Summary A series of epidemiological, experimental and preliminary clinical trials strongly suggest that mesalazine or 5‐aminosalicyclic acid (5‐ASA) may have antineoplastic and potentially prophylactic chemopreventive properties. It is assumed that mesalazine may have similar genetic and molecular targets as nonsteroidal anti‐inflammatory drugs (NSAIDs), which is further supported by its close similarity with aspirin, differing only in its structure by the presence of an amino group at position 5 of the benzene ring.
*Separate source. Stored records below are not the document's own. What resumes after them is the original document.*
(** * Mono-alphabetic substitution ciphers: simplesubstitution/Cipher.py

    A shallow embedding of the cipher engine of [simplesubstitution/Cipher.py]
    and the properties its specification states about it, followed by
    further properties of that module, of [simplesubstitution/main.py], of
    [simplesubstitution/binarysearch.py] and of [statstools/CharCounter.py].

    Conventions of the embedding.
    - The characters are those of [Ascii.ascii], the code points 0 to 255.
      The characters of a Python [str], and those of a Python list of
      one-character strings, are a [list ascii]; [list(s)] and
      [_list_to_string] are therefore the identity on the characters.
    - Where the module compares an alphabet with [==], a [str] and a list
      of the same characters differ: an alphabet handed to such a
      comparison is a [sequence], which records which of the two it is.
    - [str.lower], [str.upper] and [str.isspace] are Python's on the code
      points 0 to 255: the case maps change the letters of ASCII and those
      of Latin-1, and the upper case of code point 223 is the two
      characters [SS].  Two code points, 181 and 255, have their upper case
      outside of the 256 characters; [upper_char] says what stands for it.
    - A Python [int] is a [Z]; [%] with a positive right operand is
      [Z.modulo] (both round towards minus infinity).
    - A call that may raise returns a [result]: [Ok v] or [Raise e], with
      one constructor of [exception] per Python exception class that the
      module can raise.
    - A [for] loop over a sequence that updates local variables is
      [for_in]: the loop body is a function from the current value of the
      variables to their next value, or to the exception that leaves the
      loop. *)

From Stdlib Require Import ZArith Ascii String Sorted.
From stdpp Require Import base list gmap strings.
From Equations Require Import Equations.
(** * Grist canvas widget: record mapping, element dispatch, navigation

    A shallow embedding of the widget's three source variants
    (the canvas widget with menu support, the CSS-grid widget and the
    plain canvas widget) together with the JavaScript primitives their
    code relies on: IEEE-754 binary64 numbers, [Number], [Math.round],
    truthiness and the [||] operator, and the browser's rules for a
    frame that reads, rewrites or replaces the URL of the top-level
    window. *)

From Stdlib Require Import ZArith List String Ascii Bool Lia DecimalString.
From Stdlib Require Import Floats.SpecFloat.
Import ListNotations.

#[local] Set Warnings "-register-all".
Local Open Scope Z_scope.

(** ** JavaScript numbers and values *)

Module JS.

(** A JavaScript number is an IEEE-754 binary64 value: 53 bits of
    precision, infinities at exponent 1024. *)
Definition prec : Z := 53.
Definition emax : Z := 1024.
Definition number : Set := spec_float.

Definition NaN : number := S754_nan.
Definition Infinity : number := S754_infinity false.
Definition pos_zero : number := S754_zero false.

(** The number denoted by an integer literal. *)
Definition of_Z (z : Z) : number := binary_normalize prec emax z 0 false.

Definition add (a b : number) : number := SFadd prec emax a b.

(** [Math.round(x)]: the integral number closest to [x], ties towards
    +Infinity; an integral [x] (also NaN, the infinities and the zeros)
    is returned as it is; a result of zero keeps the sign of [x]. *)
Definition Math_round (x : number) : number :=
  match x with
  | S754_finite s m e =>
      if 0 <=? e then x
      else
        let k := - e in
        let n := (2 * cond_Zopp s (Zpos m) + 2 ^ k) / 2 ^ (k + 1) in
        if n =? 0 then S754_zero s
        else binary_normalize prec emax n 0 false
  | _ => x
  end.
(** * aioprometheus: the ASGI metrics middleware

    A shallow embedding of [src/aioprometheus/asgi/middleware.py]
    (class [MetricsMiddleware]) and the properties of its request
    life cycle: lazy metric creation, application-handle capture, path
    classification, exclusion filtering, response interception and
    exception accounting.

    Python objects that the middleware mutates ([self], the registries,
    the outbound channel) are threaded through a small state-and-exception
    monad.  The collaborators that live outside the file (the registry, the
    Starlette routes, the wrapped ASGI application, the exceptions they
    raise) are the fields of the class [Collaborators]: every theorem holds
    for each implementation of them. *)

From stdpp Require Import gmap strings list fin_maps functions.
From Stdlib Require Import ZArith DecimalString DecimalZ DecimalPos.
From Stdlib Require DecimalFacts.

(** ** Data *)

(** [EXCLUDE_PATHS], the default of the [exclude_paths] argument. *)
Definition EXCLUDE_PATHS : list string :=
  [ "/metrics"; "/metrics/"; "/docs"; "/openapi.json";
    "/docs/oauth2-redirect"; "/redoc"; "/favicon.ico" ].

(** A label dictionary: [{"method": method, "path": path}], later extended
    with ["status_code"].  [scope.get("method")] is [None] when the key is
    absent (a websocket scope), hence the optional value. *)
Abbreviation Labels := (gmap string (option string)).

(** [Scope = Dict[str, Any]], restricted to the keys the middleware reads.
    [scope["type"]] is mandatory in ASGI; the other keys are read with
    [scope.get], so that an absent key is [None]. *)
Record Scope (App : Type) : Type := mkScope {
  scope_type : string;
  scope_app : option App;
  scope_method : option string;
  scope_root_path : option string;
  scope_path : option string
}.
Arguments mkScope {App}.
Arguments scope_type {App}.
Arguments scope_app {App}.
Arguments scope_method {App}.
Arguments scope_root_path {App}.
Arguments scope_path {App}.

(** [Message = Dict[str, Any]]: an outbound ASGI event.  [response["type"]]
    and [response["status"]] are the two keys [wrapped_send] reads; the
    status is an [int] and is only looked at on ["http.response.start"].
    The rest of the dictionary is carried along as [msg_body]. *)
Record Message : Type := mkMessage {
  msg_type : string;
  msg_status : Z;
  msg_body : string
}.

(** Modelled from the spec: the enum-like match kind returned by
    [route.matches] (Starlette's [Match], not part of this repository):
    a tri-state result no-match / partial-match / full-match, whose
    [value] is 0, 1 and 2; "Enum value 2 represents the route template
    Match.FULL". *)
Inductive Match : Type := NONE | PARTIAL | FULL.

Definition Match_value (m : Match) : Z :=
  match m with NONE => 0 | PARTIAL => 1 | FULL => 2 end.

(** What a registry sees of a collector when [Counter(name, doc,
    const_labels=..., registry=...)] registers itself. *)
Record CounterDef : Type := mkCounterDef {
  def_name : string;
  def_doc : string;
  def_const_labels : option Labels
}.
The putative chemopreventive actions include the inhibition of inflammatory cascades and/or reactions involved in cell growth and proliferation, such as cyclo‐oxygenase (COX‐1 and COX‐2), which regulate cell proliferation through the formation of prostaglandins; lipoxygenase; nuclear factor κB (NFκB), responsible for the subsequent expression of pro‐inflammatory molecules; MAP kinases and Bcl‐2, as well as the activation of apoptotic processes, such as the stimulation of intestinal sphingomyelinase. The peroxisome‐proliferator‐activated receptor δ (PPARδ), which also regulates gene transcription, is thought to play a role in both inflammatory and non‐inflammatory driven carcinogenesis. This may be another significant target. It is hypothesized that 5‐ASAs may prevent the enhancing effect of prostaglandins on PPARδ binding to DNA by its COX inhibitory properties, decreasing proliferation of colorectal mucosal cells in non‐inflammatory bowel disease patients with sporadic polyps of the large bowel.